* What to work on
Below are entries; copy exactly the lines from the one with "(* ===== verification/StoreHistory.v ===== *)" through the one with "rewrite lookup_insert_ne; [done|].", both included, and leave out the rest.

* Given records

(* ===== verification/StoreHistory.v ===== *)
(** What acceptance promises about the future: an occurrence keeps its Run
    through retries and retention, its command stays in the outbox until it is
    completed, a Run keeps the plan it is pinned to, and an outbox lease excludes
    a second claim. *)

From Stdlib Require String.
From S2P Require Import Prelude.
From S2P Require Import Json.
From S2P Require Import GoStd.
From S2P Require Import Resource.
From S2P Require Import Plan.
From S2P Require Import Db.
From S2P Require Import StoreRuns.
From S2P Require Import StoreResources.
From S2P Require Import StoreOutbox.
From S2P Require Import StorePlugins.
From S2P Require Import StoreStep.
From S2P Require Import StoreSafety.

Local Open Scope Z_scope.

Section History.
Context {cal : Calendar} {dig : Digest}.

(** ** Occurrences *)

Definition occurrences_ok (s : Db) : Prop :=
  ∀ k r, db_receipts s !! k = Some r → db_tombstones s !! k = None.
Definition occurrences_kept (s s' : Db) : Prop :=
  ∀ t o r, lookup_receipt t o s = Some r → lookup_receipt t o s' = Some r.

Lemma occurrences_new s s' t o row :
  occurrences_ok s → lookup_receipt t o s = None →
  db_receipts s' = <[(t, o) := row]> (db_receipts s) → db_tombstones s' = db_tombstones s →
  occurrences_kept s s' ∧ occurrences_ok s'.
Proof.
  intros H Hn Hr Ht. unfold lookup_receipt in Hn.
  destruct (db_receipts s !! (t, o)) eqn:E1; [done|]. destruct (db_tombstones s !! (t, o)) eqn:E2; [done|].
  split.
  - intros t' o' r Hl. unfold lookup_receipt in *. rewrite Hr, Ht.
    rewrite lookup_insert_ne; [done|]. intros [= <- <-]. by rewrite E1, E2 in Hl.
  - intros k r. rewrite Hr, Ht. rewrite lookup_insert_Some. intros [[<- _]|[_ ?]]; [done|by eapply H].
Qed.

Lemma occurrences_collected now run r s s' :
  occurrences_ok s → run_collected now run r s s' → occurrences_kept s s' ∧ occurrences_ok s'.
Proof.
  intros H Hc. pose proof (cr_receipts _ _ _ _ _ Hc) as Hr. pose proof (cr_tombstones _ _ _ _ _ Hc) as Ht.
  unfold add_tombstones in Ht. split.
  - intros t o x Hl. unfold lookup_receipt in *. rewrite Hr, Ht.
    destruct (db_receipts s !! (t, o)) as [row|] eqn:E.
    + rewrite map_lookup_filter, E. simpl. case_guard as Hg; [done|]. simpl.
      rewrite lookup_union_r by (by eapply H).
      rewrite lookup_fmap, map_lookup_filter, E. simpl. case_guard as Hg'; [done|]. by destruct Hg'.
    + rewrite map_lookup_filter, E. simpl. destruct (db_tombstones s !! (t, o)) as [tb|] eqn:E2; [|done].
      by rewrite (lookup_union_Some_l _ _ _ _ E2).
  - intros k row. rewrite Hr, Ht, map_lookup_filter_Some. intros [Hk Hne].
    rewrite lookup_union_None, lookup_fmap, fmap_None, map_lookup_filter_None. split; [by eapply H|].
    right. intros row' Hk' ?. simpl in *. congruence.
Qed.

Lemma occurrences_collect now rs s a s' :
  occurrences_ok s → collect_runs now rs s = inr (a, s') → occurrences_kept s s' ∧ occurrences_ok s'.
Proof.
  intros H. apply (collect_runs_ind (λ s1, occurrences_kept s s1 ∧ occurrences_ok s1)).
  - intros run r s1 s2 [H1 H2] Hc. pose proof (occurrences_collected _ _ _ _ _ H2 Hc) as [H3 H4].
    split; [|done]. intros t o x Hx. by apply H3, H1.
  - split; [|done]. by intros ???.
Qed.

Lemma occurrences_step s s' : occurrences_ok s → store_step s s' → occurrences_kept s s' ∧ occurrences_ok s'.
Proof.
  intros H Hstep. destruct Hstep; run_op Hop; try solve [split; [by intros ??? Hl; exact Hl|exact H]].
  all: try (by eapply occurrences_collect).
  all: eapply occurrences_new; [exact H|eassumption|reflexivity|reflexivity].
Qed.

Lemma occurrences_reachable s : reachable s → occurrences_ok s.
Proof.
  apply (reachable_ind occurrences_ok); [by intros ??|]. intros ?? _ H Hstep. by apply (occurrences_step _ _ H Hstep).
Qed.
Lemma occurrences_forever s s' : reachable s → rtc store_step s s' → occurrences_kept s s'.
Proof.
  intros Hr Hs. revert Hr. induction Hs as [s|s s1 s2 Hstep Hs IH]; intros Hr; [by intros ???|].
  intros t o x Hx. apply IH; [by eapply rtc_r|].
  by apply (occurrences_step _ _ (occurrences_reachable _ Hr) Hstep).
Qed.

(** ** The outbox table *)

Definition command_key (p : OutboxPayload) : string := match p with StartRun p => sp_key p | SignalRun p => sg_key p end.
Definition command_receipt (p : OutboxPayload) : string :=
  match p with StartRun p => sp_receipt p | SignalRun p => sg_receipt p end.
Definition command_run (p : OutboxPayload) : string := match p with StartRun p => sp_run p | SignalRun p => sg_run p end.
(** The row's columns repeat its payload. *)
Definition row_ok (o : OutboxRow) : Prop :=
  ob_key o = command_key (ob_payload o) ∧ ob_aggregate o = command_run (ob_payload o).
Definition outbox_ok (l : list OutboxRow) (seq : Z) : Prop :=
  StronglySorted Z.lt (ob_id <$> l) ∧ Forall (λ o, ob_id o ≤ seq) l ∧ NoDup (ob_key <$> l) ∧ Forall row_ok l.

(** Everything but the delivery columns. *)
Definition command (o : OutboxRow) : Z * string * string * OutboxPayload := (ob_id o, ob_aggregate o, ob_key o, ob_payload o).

* * *

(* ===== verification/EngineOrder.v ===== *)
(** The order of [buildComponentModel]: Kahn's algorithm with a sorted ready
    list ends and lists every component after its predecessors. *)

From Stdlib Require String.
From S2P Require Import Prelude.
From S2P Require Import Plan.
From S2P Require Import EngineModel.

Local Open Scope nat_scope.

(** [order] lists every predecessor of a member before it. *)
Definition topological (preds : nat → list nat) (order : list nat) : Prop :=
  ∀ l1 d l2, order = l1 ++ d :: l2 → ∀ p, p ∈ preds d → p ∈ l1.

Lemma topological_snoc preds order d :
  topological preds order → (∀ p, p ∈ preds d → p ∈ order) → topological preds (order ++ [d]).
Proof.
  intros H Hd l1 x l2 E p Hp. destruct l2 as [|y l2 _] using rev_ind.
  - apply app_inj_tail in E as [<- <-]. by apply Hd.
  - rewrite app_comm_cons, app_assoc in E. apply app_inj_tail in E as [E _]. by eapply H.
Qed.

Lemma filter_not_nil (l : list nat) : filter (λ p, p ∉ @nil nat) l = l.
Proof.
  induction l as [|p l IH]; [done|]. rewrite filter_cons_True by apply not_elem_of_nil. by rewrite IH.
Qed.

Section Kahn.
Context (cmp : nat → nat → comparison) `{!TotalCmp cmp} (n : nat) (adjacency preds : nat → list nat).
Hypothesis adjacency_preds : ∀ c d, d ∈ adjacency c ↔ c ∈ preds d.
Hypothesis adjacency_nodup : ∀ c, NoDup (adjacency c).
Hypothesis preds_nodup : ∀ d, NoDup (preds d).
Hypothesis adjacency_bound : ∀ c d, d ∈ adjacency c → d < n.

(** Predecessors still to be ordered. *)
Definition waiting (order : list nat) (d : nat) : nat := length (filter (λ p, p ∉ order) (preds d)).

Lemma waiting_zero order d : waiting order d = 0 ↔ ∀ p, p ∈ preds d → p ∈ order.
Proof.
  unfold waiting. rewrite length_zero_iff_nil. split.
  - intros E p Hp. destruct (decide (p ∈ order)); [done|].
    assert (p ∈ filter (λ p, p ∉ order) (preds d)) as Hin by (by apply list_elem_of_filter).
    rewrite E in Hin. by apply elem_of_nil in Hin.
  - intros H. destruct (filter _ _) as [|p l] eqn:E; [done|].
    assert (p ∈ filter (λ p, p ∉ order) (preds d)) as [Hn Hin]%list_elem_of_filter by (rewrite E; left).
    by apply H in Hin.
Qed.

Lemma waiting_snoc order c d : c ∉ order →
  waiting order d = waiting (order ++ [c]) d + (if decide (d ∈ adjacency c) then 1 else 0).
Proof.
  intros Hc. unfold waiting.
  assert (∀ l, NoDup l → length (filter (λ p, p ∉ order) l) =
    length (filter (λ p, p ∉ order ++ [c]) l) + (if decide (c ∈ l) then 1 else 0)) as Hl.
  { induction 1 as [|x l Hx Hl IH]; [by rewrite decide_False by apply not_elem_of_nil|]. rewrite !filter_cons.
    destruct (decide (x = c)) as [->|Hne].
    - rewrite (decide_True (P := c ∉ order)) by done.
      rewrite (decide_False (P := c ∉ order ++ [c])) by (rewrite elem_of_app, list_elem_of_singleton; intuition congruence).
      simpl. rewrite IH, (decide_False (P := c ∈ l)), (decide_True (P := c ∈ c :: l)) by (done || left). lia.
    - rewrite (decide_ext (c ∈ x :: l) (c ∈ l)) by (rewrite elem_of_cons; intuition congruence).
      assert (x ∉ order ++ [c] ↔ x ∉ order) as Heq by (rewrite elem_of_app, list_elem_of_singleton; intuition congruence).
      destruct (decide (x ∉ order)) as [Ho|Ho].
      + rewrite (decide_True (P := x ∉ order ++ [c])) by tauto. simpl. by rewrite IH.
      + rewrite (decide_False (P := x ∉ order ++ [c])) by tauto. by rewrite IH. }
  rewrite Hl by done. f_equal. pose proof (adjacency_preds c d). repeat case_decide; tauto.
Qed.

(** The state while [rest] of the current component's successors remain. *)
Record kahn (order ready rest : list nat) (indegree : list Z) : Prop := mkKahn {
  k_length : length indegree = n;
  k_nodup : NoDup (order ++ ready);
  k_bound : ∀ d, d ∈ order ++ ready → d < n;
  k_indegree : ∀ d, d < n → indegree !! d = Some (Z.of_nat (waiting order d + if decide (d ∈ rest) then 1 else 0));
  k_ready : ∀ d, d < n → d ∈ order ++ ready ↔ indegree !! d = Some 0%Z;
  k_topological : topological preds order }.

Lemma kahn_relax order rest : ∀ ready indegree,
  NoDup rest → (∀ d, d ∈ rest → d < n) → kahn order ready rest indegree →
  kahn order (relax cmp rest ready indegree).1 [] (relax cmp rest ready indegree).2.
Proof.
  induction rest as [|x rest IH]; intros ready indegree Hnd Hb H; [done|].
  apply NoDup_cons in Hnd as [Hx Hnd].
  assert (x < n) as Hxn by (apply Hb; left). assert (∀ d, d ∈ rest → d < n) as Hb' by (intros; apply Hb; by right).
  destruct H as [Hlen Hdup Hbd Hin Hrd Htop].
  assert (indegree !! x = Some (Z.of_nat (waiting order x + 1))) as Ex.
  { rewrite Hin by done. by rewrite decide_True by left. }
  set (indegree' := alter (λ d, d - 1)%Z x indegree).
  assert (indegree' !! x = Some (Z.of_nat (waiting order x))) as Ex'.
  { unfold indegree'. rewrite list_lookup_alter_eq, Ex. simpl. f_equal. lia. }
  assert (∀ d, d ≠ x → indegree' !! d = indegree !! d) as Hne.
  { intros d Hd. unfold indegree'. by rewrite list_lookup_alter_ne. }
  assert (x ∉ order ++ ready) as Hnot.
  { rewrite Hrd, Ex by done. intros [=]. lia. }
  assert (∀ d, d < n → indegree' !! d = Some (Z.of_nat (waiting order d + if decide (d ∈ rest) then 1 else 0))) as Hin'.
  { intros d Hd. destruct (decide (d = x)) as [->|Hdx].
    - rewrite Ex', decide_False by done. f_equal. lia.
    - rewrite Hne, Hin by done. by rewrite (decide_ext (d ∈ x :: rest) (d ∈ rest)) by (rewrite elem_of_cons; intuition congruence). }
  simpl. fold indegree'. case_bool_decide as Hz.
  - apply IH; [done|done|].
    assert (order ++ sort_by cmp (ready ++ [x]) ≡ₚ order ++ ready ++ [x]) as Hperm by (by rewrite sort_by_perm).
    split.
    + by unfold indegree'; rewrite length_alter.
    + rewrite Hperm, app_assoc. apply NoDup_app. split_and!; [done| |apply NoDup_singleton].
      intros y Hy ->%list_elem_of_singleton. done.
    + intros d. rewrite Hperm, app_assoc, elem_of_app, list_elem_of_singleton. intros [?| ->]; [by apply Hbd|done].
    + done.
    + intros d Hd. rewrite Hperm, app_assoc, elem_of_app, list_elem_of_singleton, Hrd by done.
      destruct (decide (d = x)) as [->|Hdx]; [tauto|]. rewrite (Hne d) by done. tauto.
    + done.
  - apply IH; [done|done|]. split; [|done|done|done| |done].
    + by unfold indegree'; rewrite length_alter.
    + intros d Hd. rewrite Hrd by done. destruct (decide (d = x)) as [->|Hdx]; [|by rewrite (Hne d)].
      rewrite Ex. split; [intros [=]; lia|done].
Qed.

* Answer for the task
(* ===== verification/StoreHistory.v ===== *)
(** What acceptance promises about the future: an occurrence keeps its Run
    through retries and retention, its command stays in the outbox until it is
    completed, a Run keeps the plan it is pinned to, and an outbox lease excludes
    a second claim. *)

From Stdlib Require String.
From S2P Require Import Prelude.
From S2P Require Import Json.
From S2P Require Import GoStd.
From S2P Require Import Resource.
From S2P Require Import Plan.
From S2P Require Import Db.
From S2P Require Import StoreRuns.
From S2P Require Import StoreResources.
From S2P Require Import StoreOutbox.
From S2P Require Import StorePlugins.
From S2P Require Import StoreStep.
From S2P Require Import StoreSafety.

Local Open Scope Z_scope.

Section History.
Context {cal : Calendar} {dig : Digest}.

(** ** Occurrences *)

Definition occurrences_ok (s : Db) : Prop :=
  ∀ k r, db_receipts s !! k = Some r → db_tombstones s !! k = None.
Definition occurrences_kept (s s' : Db) : Prop :=
  ∀ t o r, lookup_receipt t o s = Some r → lookup_receipt t o s' = Some r.

Lemma occurrences_new s s' t o row :
  occurrences_ok s → lookup_receipt t o s = None →
  db_receipts s' = <[(t, o) := row]> (db_receipts s) → db_tombstones s' = db_tombstones s →
  occurrences_kept s s' ∧ occurrences_ok s'.
Proof.
  intros H Hn Hr Ht. unfold lookup_receipt in Hn.
  destruct (db_receipts s !! (t, o)) eqn:E1; [done|]. destruct (db_tombstones s !! (t, o)) eqn:E2; [done|].
  split.
  - intros t' o' r Hl. unfold lookup_receipt in *. rewrite Hr, Ht.
    rewrite lookup_insert_ne; [done|]. intros [= <- <-]. by rewrite E1, E2 in Hl.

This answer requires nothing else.